• [WHAT THE TASK ASKS]
Once you find the line that contains "set (clock := time_time (ticks s2)) in *." in the entries below, give it again along with every following line, unchanged, through the final one.

==============================

(** [FIELD_METADATA] *)
Definition FIELD_METADATA : dict :=
  [("unit", meta "select" [("options", strs ["KG"; "GAL"; "LB"; "L"])]
              ["Order"; "Sample"; "Quote"; "ppr"] 2
              "Unit of measurement for the product - select from KG, GAL, LB, or L");
   ("quantity", meta "number" [("validation", VStr "positive_number")]
              ["Order"; "Sample"; "Quote"; "ppr"] 2
              "Quantity required (must be positive number), greater than or equal to minQuantity and less than available stock");
   ("price_per_unit", meta "number" [("validation", VStr "positive_number")]
              ["Order"; "Sample"; "Quote"; "ppr"] 2
              "Price per unit (must be positive number)");
   ("expected_price", meta "calculated" [("calculation", VStr "quantity * price_per_unit")]
              ["Order"; "Sample"; "Quote"; "ppr"] 2
              "Automatically calculated total price");
   ("address", meta "select" [("options", VStr "fetch_from_user_account via API")]
              ["Order"; "Sample"; "Quote"; "ppr"] 3
              "Delivery address (choose from saved addresses)");
   ("phone", meta "phone" [("validation", VStr "phone_number")]
              ["Order"; "Sample"; "Quote"] 2 "Contact phone number");
   ("incoterm", meta "select" [("options", strs ["Ex Factory"; "Deliver to Buyer Factory"])]
              ["Order"; "Sample"; "Quote"] 2 "International commercial terms");
   ("mode_of_payment", meta "select" [("options", strs ["LC"; "TT"; "Cash"])]
              ["Order"; "Sample"; "Quote"] 2 "Payment method");
   ("packaging_pref", meta "select"
              [("options", strs ["Bulk Tanker"; "PP Bag"; "Jerry Can"; "Drum"])]
              ["Order"; "Sample"; "Quote"] 2 "Packaging preference");
   ("delivery_date", meta "date" [("validation", VStr "future_date")]
              ["Order"; "Sample"; "Quote"; "ppr"] 2 "Delivery date (must be after today)");
   ("market", meta "select" [("options", VStr "fetch_from_site via API")]
              ["Order"] 3 "Target market")].
Lemma read_only_getattribute item : read_only (__getattribute__ item).
Proof.
  intros s. unfold __getattribute__.
  destruct (negb (startswith_underscore item) && dict_mem item (_attrs s)).
  - apply (read_only_bind _stored (fun stored => py_getitem stored item)).
    + apply read_only_stored.
    + intros stored. unfold py_getitem.
      destruct (dict_get stored item); intros s'; apply quiet_refl.
  - unfold object_getattribute.
    destruct (dict_get (__dict__ s) item); [apply quiet_refl|].
    destruct (py_getattr _ item); apply quiet_refl.
Qed.


(** ** More on readable_time *)




Lemma timestamp_le (a b : datetime) :
  a <= b -> (timestamp a <= timestamp b)%Q.
Proof. intros H. unfold timestamp, Qle. simpl. lia. Qed.

(** The [time] attribute and the clock, in the state [__setattr__] leaves. *)
Lemma time_after_set s1 config stored v :
  dict_get stored "time" = Some v ->
  exists s2',
    __getattribute__ "time" (after_set s1 config stored) = (Ok v, s2') /\
    ticks s2' = S (ticks s1).
Proof.
  intros Hv.
  pose proof (get_after_set s1 config stored "time" v Hv (time_in_schema s1))
    as Hget.
  rewrite andb_false_r in Hget.
  pose proof (read_only_getattribute "time" (after_set s1 config stored))
    as (_ & Ht & _).
  destruct (__getattribute__ "time" (after_set s1 config stored)) as [r s2'].
  simpl in *. subst r. exists s2'. split; [reflexivity|].
  rewrite Ht. unfold after_set. now destruct (auto_update config).
Qed.

(** X11. A record stamped by a write never reads as minutes, hours or days
    old: after a write to an attribute other than [time], if [time.time()]
    has not gone back behind the [datetime.now()] of the write,
    [readable_time] answers JustNow or TimeError, and TimeError as soon as
    more than one second has passed. *)
Theorem readable_time_after_write s d s1 key value :
  reachable s ->
  _stored s = (Ok d, s1) ->
  In key (dict_keys (_attrs s)) ->
  key <> "time" ->
  exists s2,
    __setattr__ key value s = (Ok tt, s2) /\
    ((timestamp (datetime_now (ticks s)) <= time_time (ticks s2))%Q ->
     fst (readable_time s2) = Ok ("", "JustNow") \/
     fst (readable_time s2) = Ok ("", "TimeError")) /\
    ((timestamp (datetime_now (ticks s)) + 1 < time_time (ticks s2))%Q ->
     fst (readable_time s2) = Ok ("", "TimeError")).
Proof.
  intros Hr Hs Hin Hne.
  pose proof (reachable_inv _ Hr) as Hinv.
  destruct (setattr_ok _ _ _ _ value Hinv Hs Hin) as (config & Hcfg & Hset).
  assert (E : String.eqb "time" key = false)
    by (apply String.eqb_neq; congruence).
  destruct (time_after_set s1 config (stamped s d key value) _
              (stamped_get_time s d key value E)) as (s2' & Hget & Hticks).
  set (s2 := after_set s1 config (stamped s d key value)) in *.
  assert (Ht2 : ticks s2 = S (ticks s1))
    by (unfold s2, after_set; now destruct (auto_update config)).
  exists s2. split; [exact Hset|].
  rewrite (readable_time_unfold _ _ _ Hget). rewrite Hticks, <- Ht2.
  destruct (replace_microsecond_0_spec (datetime_now (ticks s))) as [_ [Hb _]].
  apply timestamp_le in Hb.
  set (stamp := timestamp (replace_microsecond_0 (datetime_now (ticks s)))) in *.
  set (clock := time_time (ticks s2)) in *.
  cbv zeta. split; intros Hclock;
    repeat (destruct (Qlt_le_dec _ _); try (exfalso; lra)); auto.
Qed.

==============================

• [EXERCISE RESULT]
  set (clock := time_time (ticks s2)) in *.
  cbv zeta. split; intros Hclock;
    repeat (destruct (Qlt_le_dec _ _); try (exfalso; lra)); auto.
Qed.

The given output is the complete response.